A firm offering up a one million dollar bounty for a method to defeat the security of Apple’s latest version of the iOS operating system said it is tracking two teams who are close to qualifying for the award.
Zerodium is in “direct contact” with one team that is “very close” to achieving a jail break of iOS 9.1, Chaouki Bekrar told Security Ledger. “They still lack a couple of vulnerabilities to finish the full chain, but they are the first potential winner of the bounty.”
Bekrar said that the company is “aware of” another team that has a working iOS 9.1 exploit and is “willing to submit it” prior to expiration of the bounty offer, at the end of October. However, the company “lacks technical details about their advancement,” Bekrar said.
Bekrar announced the million dollar bounty on September 21st, saying his company set aside $3 million for up to three “browser-based, untethered jailbreaks” for devices running the latest Apple iOS 9 operating system. Both exploits of iOS and jailbreaks – techniques for defeating iOS’s content controls – qualify. But the offer expires on October 31st.

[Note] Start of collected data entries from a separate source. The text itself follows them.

(** C5.  A handshake ends either with a connection or with nothing.  On success the
    record is well formed, has room for the largest message, keeps the configuration it
    was given, holds exactly one context, one credential of the versions asked for and
    the malloc'd blocks of its buffers and wide host name, and the peer was verified
    unless verification is off; on any failure the references held are the ones held
    before (every token, certificate, chain, context, credential and malloc'd block,
    those replaced when a buffer grew included, was given back exactly once) and the
    record itself is freed. *)
Theorem sc_handshake_contract (env : environment call resp) (fuel : nat) (sock : Z) (host : list Z)
  (skip : bool) (calist : Z) (only : bool) (mv : Z) (cc : option sc_clientcert) (timeout_ns : Z)
  (w : world) (Hsane : sane env) (Ht : timeout_ns < 2 ^ 62)
  (Hfresh : h_st w !! env (h_hist w) CCalloc = None) :
  wp (https_sc_handshake env fuel sock host skip calist only mv cc timeout_ns)
    (handshake_post env w sock host skip calist only mv cc) w.
Proof. by apply wp_handshake. Qed.

Lemma clientcert_lifecycle_witness :
  wp (https_sc_clientcert_new demo_env (Some [1; 2]) (Some [3]) 2 1 true)
    (fun '(code, hnd, _) w' => h_refs w' = ∅ ⊎ cc_refs hnd /\
       (code = HTTPS_SC_OK <-> is_Some hnd) /\
       wp (https_sc_clientcert_free hnd) (fun _ w'' => h_refs w'' = ∅) w') empty_world.
Proof.
  apply (clientcert_lifecycle demo_env (Some [1; 2]) (Some [3]) 2 1 true empty_world).
  - intros l E. injection E as <-. unfold zlen. cbn. lia.
  - intros l E. injection E as <-. unfold zlen. cbn. lia.
  - intros h _. cbn. lia.
Defined.

Lemma sc_handshake_contract_witness :
  wp (https_sc_handshake demo_env 20 3 [104; 111] false 67 true HTTPS_SC_TLS12 None 0)
    (handshake_post demo_env empty_world 3 [104; 111] false 67 true HTTPS_SC_TLS12 None) empty_world.
Proof.
  apply (sc_handshake_contract demo_env 20 3 [104; 111] false 67 true HTTPS_SC_TLS12 None 0 empty_world sc_demo_sane).
  - lia.
  - reflexivity.
Defined.

(** That handshake does end, with a connection. *)
Example handshake_runs :
  match https_sc_handshake demo_env 20 3 [104; 111] false 67 true HTTPS_SC_TLS12 None 0 empty_world with
  | Done (r, w') => hs_code r = HTTPS_SC_OK /\ hs_out r = 4096
  | _ => False
  end.
Proof. vm_compute. auto. Qed.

Apple’s mobile operating system is widely recognized as one of the most difficult pieces of software to hack. Bekrar, who founded the security consulting firm VUPEN, said The Million Dollar iOS 9 Bug Bounty is meant for “experienced security researchers, reverse engineers, and jailbreak developers.”
Bekrar declined to describe the kinds of exploits the teams were working on, though he predicted in September that Apple’s browser engine, Webkit, or Google’s more recent fork of Webkit, dubbed “Blink” were likely targets for researchers – at least initially. “It is widely recognized that there are still many vulnerabilities affecting this component despite the efforts of Google and Apple,” Bekrar wrote in an e-mail.
The $1 million offer is well above anything that is being offered on the public market for information on vulnerabilities. There, information on remotely executable holes typically fetch between $10,000 and $25,000 each. Though there are exceptions. Microsoft, for example, will pay awards of $100,000 for “truly novel exploitation techniques” against protections built into the latest version of Windows or for “defensive ideas that accompany a qualifying Mitigation Bypass submission.”
The offer has been met with criticism, especially from privacy and civil liberties advocates concerned that Zerodium will turn over any working exploits to intelligence agencies who are the company’s main customers.
But Bekrar has maintained that exploiting iOS will require more than just discovering a single vulnerability. Smaller bounties “are definitely not worth a sophisticated and reliable exploit which required many weeks of hard work and/or a chain of multiple vulnerabilities,” he wrote. “This is the gap that Zerodium is filling.”